• Records for this task:
○ ○ ○ ○ ○ ○ ○
(** X3.  [area()] returns on every box, flat ones included, when the
    exterior is one of the six sides: the product of the two extents
    that span the face, never negative, and the same for the two
    opposite sides.  An exterior that is no member of [Side] raises
    [AssertionError]. *)
Theorem Layer_area_sides l :
  (forall s, exterior l = Member s ->
     Layer_area l = Ok (face_area s (coords l)) /\ 0 <= face_area s (coords l)) /\
  (forall a, exterior l = NonMember a ->
     Layer_area l = Raise (AssertionError "Exterior argument must belong to")) /\
  face_area Side.FRONT (coords l) = face_area Side.REAR (coords l) /\
  face_area Side.LEFT (coords l) = face_area Side.RIGHT (coords l) /\
  face_area Side.TOP (coords l) = face_area Side.BOTTOM (coords l).
Proof.
  split; [ | split; [ | repeat split]].
  - intros s Hs. split; [apply (Layer_area_face l s Hs) | apply face_area_nonneg].
  - intros a Ha. unfold Layer_area. rewrite Ha. reflexivity.
Qed.

(** X4.  On a box of positive extents the volume of a Layer is its
    [area()] times the extent of the box along the normal of its
    exterior side. *)
Theorem Layer_volume_area_depth l (s : Side.t) :
  positive_extents (coords l) ->
  exterior l = Member s ->
  exists a v,
    Layer_area l = Ok a /\ Layer_volume l = Ok v /\
    v = a * normal_extent s (coords l).
Proof.
  intros Hpos Hs. exists (face_area s (coords l)), (box_volume (coords l)).
  split; [apply (Layer_area_face l s Hs) | ].
  split; [apply (Layer_volume_positive l Hpos) | ].
  unfold box_volume. destruct s; simpl; ring.
Qed.

Lemma Layer_dimensions_same_extents l l' :
  same_extents (coords l) (coords l') -> Layer_dimensions l = Layer_dimensions l'.
Proof.
  intros (Hx & Hy & Hz). unfold Layer_dimensions.
  fold (extent_x (coords l)) (extent_y (coords l)) (extent_z (coords l)).
  fold (extent_x (coords l')) (extent_y (coords l')) (extent_z (coords l')).
  rewrite Hx, Hy, Hz. reflexivity.
Qed.

(** X5.  [dimensions()], [volume], [scaled(scale)] and [area()] see the
    box only through its three absolute extents: two Layers whose boxes
    have the same extents get the same results, whichever corner comes
    first and wherever the boxes lie. *)
Theorem Layer_geometry_same_extents l l' :
  same_extents (coords l) (coords l') ->
  Layer_dimensions l = Layer_dimensions l' /\
  Layer_volume l = Layer_volume l' /\
  (forall scale, Layer_scaled l scale = Layer_scaled l' scale) /\
  (exterior l = exterior l' -> Layer_area l = Layer_area l').
Proof.
  intros Hsame. pose proof (Layer_dimensions_same_extents l l' Hsame) as Hd.
  split; [exact Hd | split; [ | split]].
  - unfold Layer_volume. rewrite Hd. reflexivity.
  - intros scale. unfold Layer_scaled. rewrite Hd. reflexivity.
  - intros He. destruct Hsame as (Hx & Hy & Hz). unfold Layer_area. rewrite He.
    fold (extent_x (coords l)) (extent_y (coords l)) (extent_z (coords l)).
    fold (extent_x (coords l')) (extent_y (coords l')) (extent_z (coords l')).
    rewrite Hx, Hy, Hz. reflexivity.
Qed.

Lemma swap_corners_same_extents (c : CoordSet) : same_extents c (swap_corners c).
Proof.
  unfold same_extents, extent_x, extent_y, extent_z, swap_corners. simpl. lia.
Qed.

End Geometry.

(** ** Scaled dimensions of a Layer *)

Section Scaling.

Context {price : Type}.
Implicit Types (l : Layer price).

Lemma Dimension_scaled_fresh (a : Axis.t) (q scale : Z) :
  0 < scale ->
  Dimension_scaled (dimension a q) scale =
    Ok (q * scale, {| axis := a; quantity := q; _is_scaled := true |}).
Proof.
  intros Hs. unfold Dimension_scaled, py_assert.
  apply Z.ltb_lt in Hs. rewrite Hs. reflexivity.
Qed.

Lemma Layer_scaled_positive l (scale : Z) :
  0 < scale -> positive_extents (coords l) ->
  Layer_scaled l scale =
    Ok [ dimension Axis.L (Z.max (extent_x (coords l)) (extent_y (coords l)) * scale);
         dimension Axis.W (Z.min (extent_x (coords l)) (extent_y (coords l)) * scale);
         dimension Axis.H (extent_z (coords l) * scale) ].
Proof.
  intros Hs Hpos. pose proof Hpos as (Hx & Hy & Hz).
  unfold Layer_scaled. rewrite (Layer_dimensions_positive l Hpos).
  unfold py_assert. rewrite (proj2 (Z.ltb_lt 0 scale) Hs). simpl.
  fold (dimension Axis.L (Z.max (extent_x (coords l)) (extent_y (coords l)))).
  fold (dimension Axis.W (Z.min (extent_x (coords l)) (extent_y (coords l)))).
  fold (dimension Axis.H (extent_z (coords l))).
  rewrite !Dimension_scaled_fresh by exact Hs. simpl.
  rewrite !Dimension_new_pos by (apply Z.mul_pos_pos; lia). reflexivity.
Qed.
○ ○ ○ ○ ○ ○ ○
Copy every entry exactly, missing none.

(** X3.  [area()] returns on every box, flat ones included, when the
    exterior is one of the six sides: the product of the two extents
    that span the face, never negative, and the same for the two
    opposite sides.  An exterior that is no member of [Side] raises
    [AssertionError]. *)
Theorem Layer_area_sides l :
  (forall s, exterior l = Member s ->
     Layer_area l = Ok (face_area s (coords l)) /\ 0 <= face_area s (coords l)) /\
  (forall a, exterior l = NonMember a ->
     Layer_area l = Raise (AssertionError "Exterior argument must belong to")) /\
  face_area Side.FRONT (coords l) = face_area Side.REAR (coords l) /\
  face_area Side.LEFT (coords l) = face_area Side.RIGHT (coords l) /\
  face_area Side.TOP (coords l) = face_area Side.BOTTOM (coords l).
Proof.
  split; [ | split; [ | repeat split]].
  - intros s Hs. split; [apply (Layer_area_face l s Hs) | apply face_area_nonneg].
  - intros a Ha. unfold Layer_area. rewrite Ha. reflexivity.
Qed.

(** X4.  On a box of positive extents the volume of a Layer is its
    [area()] times the extent of the box along the normal of its
    exterior side. *)
Theorem Layer_volume_area_depth l (s : Side.t) :
  positive_extents (coords l) ->
  exterior l = Member s ->
  exists a v,
    Layer_area l = Ok a /\ Layer_volume l = Ok v /\
    v = a * normal_extent s (coords l).
Proof.
  intros Hpos Hs. exists (face_area s (coords l)), (box_volume (coords l)).
  split; [apply (Layer_area_face l s Hs) | ].
  split; [apply (Layer_volume_positive l Hpos) | ].
  unfold box_volume. destruct s; simpl; ring.
Qed.

Lemma Layer_dimensions_same_extents l l' :
  same_extents (coords l) (coords l') -> Layer_dimensions l = Layer_dimensions l'.
Proof.
  intros (Hx & Hy & Hz). unfold Layer_dimensions.
  fold (extent_x (coords l)) (extent_y (coords l)) (extent_z (coords l)).
  fold (extent_x (coords l')) (extent_y (coords l')) (extent_z (coords l')).
  rewrite Hx, Hy, Hz. reflexivity.
Qed.

(** X5.  [dimensions()], [volume], [scaled(scale)] and [area()] see the
    box only through its three absolute extents: two Layers whose boxes
    have the same extents get the same results, whichever corner comes
    first and wherever the boxes lie. *)
Theorem Layer_geometry_same_extents l l' :
  same_extents (coords l) (coords l') ->
  Layer_dimensions l = Layer_dimensions l' /\
  Layer_volume l = Layer_volume l' /\
  (forall scale, Layer_scaled l scale = Layer_scaled l' scale) /\
  (exterior l = exterior l' -> Layer_area l = Layer_area l').
Proof.
  intros Hsame. pose proof (Layer_dimensions_same_extents l l' Hsame) as Hd.
  split; [exact Hd | split; [ | split]].
  - unfold Layer_volume. rewrite Hd. reflexivity.
  - intros scale. unfold Layer_scaled. rewrite Hd. reflexivity.
  - intros He. destruct Hsame as (Hx & Hy & Hz). unfold Layer_area. rewrite He.
    fold (extent_x (coords l)) (extent_y (coords l)) (extent_z (coords l)).
    fold (extent_x (coords l')) (extent_y (coords l')) (extent_z (coords l')).
    rewrite Hx, Hy, Hz. reflexivity.
Qed.

Lemma swap_corners_same_extents (c : CoordSet) : same_extents c (swap_corners c).
Proof.
  unfold same_extents, extent_x, extent_y, extent_z, swap_corners. simpl. lia.
Qed.

End Geometry.

(** ** Scaled dimensions of a Layer *)

Section Scaling.

Context {price : Type}.
Implicit Types (l : Layer price).

Lemma Dimension_scaled_fresh (a : Axis.t) (q scale : Z) :
  0 < scale ->
  Dimension_scaled (dimension a q) scale =
    Ok (q * scale, {| axis := a; quantity := q; _is_scaled := true |}).
Proof.
  intros Hs. unfold Dimension_scaled, py_assert.
  apply Z.ltb_lt in Hs. rewrite Hs. reflexivity.
Qed.

Lemma Layer_scaled_positive l (scale : Z) :
  0 < scale -> positive_extents (coords l) ->
  Layer_scaled l scale =
    Ok [ dimension Axis.L (Z.max (extent_x (coords l)) (extent_y (coords l)) * scale);
         dimension Axis.W (Z.min (extent_x (coords l)) (extent_y (coords l)) * scale);
         dimension Axis.H (extent_z (coords l) * scale) ].
Proof.
  intros Hs Hpos. pose proof Hpos as (Hx & Hy & Hz).
  unfold Layer_scaled. rewrite (Layer_dimensions_positive l Hpos).
  unfold py_assert. rewrite (proj2 (Z.ltb_lt 0 scale) Hs). simpl.
  fold (dimension Axis.L (Z.max (extent_x (coords l)) (extent_y (coords l)))).
  fold (dimension Axis.W (Z.min (extent_x (coords l)) (extent_y (coords l)))).
  fold (dimension Axis.H (extent_z (coords l))).
  rewrite !Dimension_scaled_fresh by exact Hs. simpl.
  rewrite !Dimension_new_pos by (apply Z.mul_pos_pos; lia). reflexivity.
Qed.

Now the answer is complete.